Royals seem to be divided into two categories: those who know how to mind their aristo Ps and Qs, and those who frequently put their big size nines in it. Prince Andrew falls into this latter category having spoiled all that feelgood royal wedding news of two weeks ago after news emerged that he's been badmouthing France, the Kyrgyzstani president's son, and America's grasp of geography. Guardian newspaper reporters – or, as the prince allegedly called them, "these f***ing journalists, especially from the National [sic] Guardian, who poke their noses everywhere" – claimed that the publication of the Wikileaks cables were in the public interest. And the public are especially interested when a badly-behaved, expletive-spitting royal is involved.
Packing Andrew off on a trade mission to central Asia in 2008 would have seemed a good idea at the time, but judging by the leaked cable messages sent from Washington's ambassador to Kyrgyzstan, Tatiana Gfoeller, he's stealing the crown from his famously xenophobic father in the un-diplomatic remarks department.
The prince is not only fourth in line to the throne, but is a global chief UK sales rep in his spare time, and also enjoys that quaintly debonair reputation of 'international playboy'. The less reverential have dubbed him "Airmiles Andy" and "Randy Andy". An angry UK diplomat last week was moved to add another, simpler description: "twat". For all that, another senior official said a regal title does gain him plaudits in certain quarters, especially with "the Saudis, who like a prince". The last time he was big news was because of someone else who not only liked a prince, but wanted to share that proximity. For a small sum. The News of the World sting last May on his former wife, Sarah Ferguson, was over her taking part of an agreed £500,000 bribe in return for giving a "businessman" access to her influential ex-husband. At the time, she had moved back to share his Windsor home and was in debt to the tune of £700,000. Or as she put it in the video-ed sting, "I absolutely have not a pot to piss in." It was all a far cry from when the prince introduced her into the royal family (who he refers to as "the organisation"), and they complimented her on being like "a breath of fresh air". It didn't last – on a first visit to Sandringham, she accidentally booted one of the revered corgis when curtsying to the queen.
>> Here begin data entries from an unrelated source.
(** 16 bytes of crypto/rand, most significant first. *)
Fixpoint be_bytes (n : nat) (z : N) : list N :=
  match n with O => [] | S n' => be_bytes n' (z / 256)%N ++ [(z mod 256)%N] end.

Definition Hash {S E} (password : string) : M S E string :=
  salt ← uuid_new; mret (hash_with password (be_bytes 16 salt)).

Definition verifyArgon2id (password encoded : string) : bool :=
  match decodeArgon2id encoded with
  | None => false
  | Some (hash, salt, p) =>
    bool_decide (hash = argon2_IDKey (bytes_of password) salt (ap_Time p) (ap_Memory p)
                          (ap_Threads p) (ap_KeyLen p))
  end.

(** [DualVerifier.Verify]: false is ErrInvalidCredentials. *)
Definition VerifyPassword (password hash : string) : bool :=
  if String.prefix argon2idPrefix hash then verifyArgon2id password hash
  else if isBcryptHash hash then bcrypt_match hash password
  else false.

Definition NeedsRehash (hash : string) : bool :=
  if isBcryptHash hash then true
  else if negb (String.prefix argon2idPrefix hash) then false
  else match decodeArgon2id hash with
       | None => false
       | Some (_, _, p) =>
         let def := DefaultArgon2idParams in
         bool_decide (ap_Time p < ap_Time def)%N || bool_decide (ap_Memory p < ap_Memory def)%N
         || bool_decide (ap_Threads p < ap_Threads def)%N
       end.

(** ** Encryption at rest *)

Definition keyLen : nat := 32.
Definition nonceLen : nat := 12.

(** [Encrypt] with the nonce that was drawn; [None] is ErrInvalidKeyLength. *)
Definition encrypt_with (key nonce : list N) (plaintext : string) : option string :=
  if negb (bool_decide (length key = keyLen)) then None
  else Some (EncodeToString url_alphabet (nonce ++ gcm_Seal key nonce (bytes_of plaintext))).

Definition Encrypt {S E} (key : list N) (plaintext : string) : M S E (option string) :=
  if negb (bool_decide (length key = keyLen)) then mret None
  else r ← uuid_new; mret (encrypt_with key (be_bytes nonceLen r) plaintext).

Definition Decrypt (key : list N) (encoded : string) : option string :=
  if negb (bool_decide (length key = keyLen)) then None
  else data ← DecodeString url_alphabet encoded;
       if bool_decide (length data < nonceLen + 16)%nat then None
       else of_bytes <$> gcm_Open key (take nonceLen data) (drop nonceLen data).

End passwords.

(** ** A reference instance *)

(** Not secure, but lawful. *)
Definition ref_key (pw salt : list N) (t m p n : N) : list N :=
  let h := foldl (fun acc b => (acc * 257 + b + 1)%N) (t + m + p)%N (salt ++ pw) in
  (fun i => ((h / 3 ^ N.of_nat i) mod 256)%N) <$> seq 0 (N.to_nat n).
Definition ref_primitives : Primitives := {|
  argon2_IDKey := ref_key;
  bcrypt_match := fun hash pw => bool_decide (hash = "$2a$" +:+ pw);
  gcm_Seal := fun key nonce text => ((fun b => (b mod 256)%N) <$> text) ++ repeat 0%N 16;
  gcm_Open := fun key nonce text => Some (take (length text - 16) text);
|}.

(** Passwords and secrets: the base64 round trip, a password verifies against its
    own hash, and what was encrypted is decrypted. *)

Local Open Scope N_scope.
#[local] Ltac Zify.zify_post_hook ::= Z.to_euclidean_division_equations.

(** ** Base64 *)

(** An alphabet: 64 different characters, none of them a line break. *)
Definition lawful_alphabet (al : list ascii) : Prop :=
  forall v, v < 64 -> value_of al (digit_of al v) = Some v
    /\ byte_of (digit_of al v) <> 13 /\ byte_of (digit_of al v) <> 10.

Lemma lawful_check al :
  forallb (fun v => bool_decide (value_of al (digit_of al v) = Some v
                                 /\ byte_of (digit_of al v) <> 13 /\ byte_of (digit_of al v) <> 10))
    (N.of_nat <$> seq 0 64) = true -> lawful_alphabet al.
Proof.
  rewrite forallb_forall. intros Hall v Hv. apply (bool_decide_eq_true_1 _), Hall, list_elem_of_In.
  apply list_elem_of_fmap. exists (N.to_nat v). rewrite N2Nat.id. split; [done|].
  apply elem_of_seq. lia.
Qed.
Lemma std_lawful : lawful_alphabet std_alphabet.
Proof. apply lawful_check. vm_compute. reflexivity. Qed.
Lemma url_lawful : lawful_alphabet url_alphabet.
Proof. apply lawful_check. vm_compute. reflexivity. Qed.

(** Bytes come three at a time. *)
Lemma bytes_ind3 (P : list N -> Prop) :
  P [] -> (forall a, P [a]) -> (forall a b, P [a; b]) ->
  (forall a b c l, P l -> P (a :: b :: c :: l)) -> forall l, P l.
Proof.
  intros H0 H1 H2 H3 l. enough (P l /\ (forall a, P (a :: l)) /\ (forall a b, P (a :: b :: l))) as Hp by apply Hp.
  induction l as [|x l (IH0 & IH1 & IH2)]; [done|]. split_and!; auto.
Qed.

Ltac bytes := repeat match goal with Hl : Forall _ (_ :: _) |- _ => apply Forall_cons in Hl as [? Hl] end.

Lemma sextets_small l : Forall is_byte l -> Forall (fun v => v < 64) (sextets_of l).
Proof.
  unfold is_byte. induction l as [|a|a b|a b c l IH] using bytes_ind3; simpl; intros Hl; bytes;
    repeat (constructor; [lia|]); auto.
Qed.

Lemma sextets_round l : Forall is_byte l -> bytes_of_sextets (sextets_of l) = Some l.
Proof.
  unfold is_byte. induction l as [|a|a b|a b c l IH] using bytes_ind3; simpl; intros Hl; bytes;
    [done|repeat f_equal; lia..|].
  rewrite IH by done. simpl. repeat f_equal; lia.
Qed.

Lemma values_digits al l :
  lawful_alphabet al -> Forall (fun v => v < 64) l -> values al (digit_of al <$> l) = Some l.
Proof.
  intros Hal. induction 1 as [|v l Hv _ IH]; [done|]. destruct (Hal v Hv) as (Hval & Hr & Hn).
  rewrite fmap_cons. cbn [values]. rewrite !bool_decide_eq_false_2 by done. cbn [orb].
  by rewrite Hval, IH.
Qed.

Lemma base64_round al l :
  lawful_alphabet al -> Forall is_byte l -> DecodeString al (EncodeToString al l) = Some l.
Proof.
  intros Hal Hl. unfold DecodeString, EncodeToString.
  rewrite String.list_ascii_of_string_of_list_ascii.
  rewrite (values_digits al (sextets_of l)) by (auto using sextets_small). by apply sextets_round.
Qed.

(** ** Splitting *)

Definition free_of (c : ascii) (s : string) : Prop := Split c s = [s].

Lemma Split_app c s t : free_of c s -> Split c (s +:+ String c t) = s :: Split c t.
Proof.
  unfold free_of. induction s as [|c' s IH]; simpl; [by rewrite decide_True|].
  destruct (decide (c' = c)); [done|]. intros Hs.
  assert (Split c s = [s]) as Hs'.
  { destruct (Split c s) as [|p ps] eqn:Hp; [by destruct s; simpl in *; repeat case_match|].
    by injection Hs as -> ->. }
  by rewrite IH.
Qed.

Lemma free_of_string c l : Forall (fun c' => c' <> c) l -> free_of c (String.string_of_list_ascii l).
Proof.
  unfold free_of. induction 1 as [|c' l Hc _ IH]; [done|]. simpl. by rewrite decide_False, IH.
Qed.

Lemma base64_free al c l :
  lawful_alphabet al -> (forall v, v < 64 -> digit_of al v <> c) -> Forall is_byte l ->
  free_of c (EncodeToString al l).
Proof.
  intros Hal Hc Hl. apply free_of_string. apply Forall_fmap.
  eapply Forall_impl; [by apply sextets_small|]. intros v Hv. by apply Hc.
Qed.

Lemma std_no_dollar v : v < 64 -> digit_of std_alphabet v <> "$"%char.
Proof.
  intros Hv Heq. destruct (std_lawful v Hv) as [Hval _]. rewrite Heq in Hval. vm_compute in Hval. done.
Qed.

Lemma bytes_of_bytes s : Forall is_byte (bytes_of s).
Proof.
  apply Forall_fmap, Forall_forall. intros c _. unfold is_byte, compose, byte_of.
  pose proof (N_ascii_bounded c). lia.
Qed.
Lemma of_bytes_of s : of_bytes (bytes_of s) = s.
Proof.
  unfold of_bytes, bytes_of. rewrite <-list_fmap_compose.
  rewrite (list_fmap_ext _ id), list_fmap_id; [apply String.string_of_list_ascii_of_string|].
  intros i c _. apply ascii_N_embedding.
Qed.
Lemma be_bytes_length n z : length (be_bytes n z) = n.
Proof. revert z. induction n as [|n IH]; intros z; [done|]. simpl. rewrite length_app, IH. simpl. lia. Qed.
Lemma be_bytes_bytes n z : Forall is_byte (be_bytes n z).
Proof.
  revert z. induction n as [|n IH]; intros z; [constructor|]. simpl. apply Forall_app. split; [done|].
  constructor; [|done]. unfold is_byte. lia.
Qed.

Section props.
Context {C : Primitives} {L : PrimitivesLaws}.

(** ** Passwords *)

Lemma decode_default hash salt :
  length hash = 32%nat -> Forall is_byte hash -> length salt = 16%nat -> Forall is_byte salt ->
  decodeArgon2id (encodeArgon2id hash salt DefaultArgon2idParams)
  = Some (hash, salt, DefaultArgon2idParams).
Proof.
  intros Lh Bh Ls Bs. unfold decodeArgon2id, encodeArgon2id. cbn [ap_Memory ap_Time ap_Threads DefaultArgon2idParams].
  set (s64 := EncodeToString std_alphabet salt). set (h64 := EncodeToString std_alphabet hash).
  assert (Split "$" ("$argon2id$v=" +:+ pretty argon2_Version +:+ "$m=" +:+ pretty (64 * 1024)
            +:+ ",t=" +:+ pretty 2 +:+ ",p=" +:+ pretty 4 +:+ "$" +:+ s64 +:+ "$" +:+ h64)
          = [""; "argon2id"; "v=19"; "m=65536,t=2,p=4"; s64; h64]) as ->.
  { change (Split "$" (String "$" ("argon2id" +:+ String "$" ("v=19" +:+ String "$"
      ("m=65536,t=2,p=4" +:+ String "$" (s64 +:+ String "$" h64)))))
      = [""; "argon2id"; "v=19"; "m=65536,t=2,p=4"; s64; h64]).
    change (String "$" ?x) with ("" +:+ String "$" x) at 1.
    rewrite !Split_app by (try reflexivity; apply base64_free; auto using std_lawful, std_no_dollar).
    pose proof (base64_free std_alphabet "$" hash std_lawful std_no_dollar Bh) as Hf.
    unfold free_of in Hf. fold h64 in Hf. by rewrite Hf. }
  change (scan_version "v=19") with (Some 19%Z). change (scan_params "m=65536,t=2,p=4") with (Some (65536, 2, 4)).
  cbn [mbind option_bind]. rewrite bool_decide_eq_true_2 by done. cbn [negb].
  unfold s64, h64. rewrite !base64_round by auto using std_lawful. cbn [mbind option_bind].
  by rewrite Lh, Ls.
Qed.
The couple divorced in 1996, after 10 years of marriage, but remain "good friends". They have two daughters, Beatrice (22) and Eugenie (20). The 50-year-old prince dismissed rumours earlier this year that he was in a relationship with American model and actress Angie Everhart, even though she had been spotted staying at the Royal Lodge and accompanied him to his daughter Beatrice's birthday party. She had a baby in 2008, but has not made the father's name public. Relationships are always "difficult," he told one newspaper, adding testily that Everhart "lives in California, for God's sake".
For now, it looks like it's all downhill for this grand old Duke of York. Unlike for his nephew and his bride-to-be, there won't be any commemorative mugs celebrating this latest royal news. It's a lovely thought, though.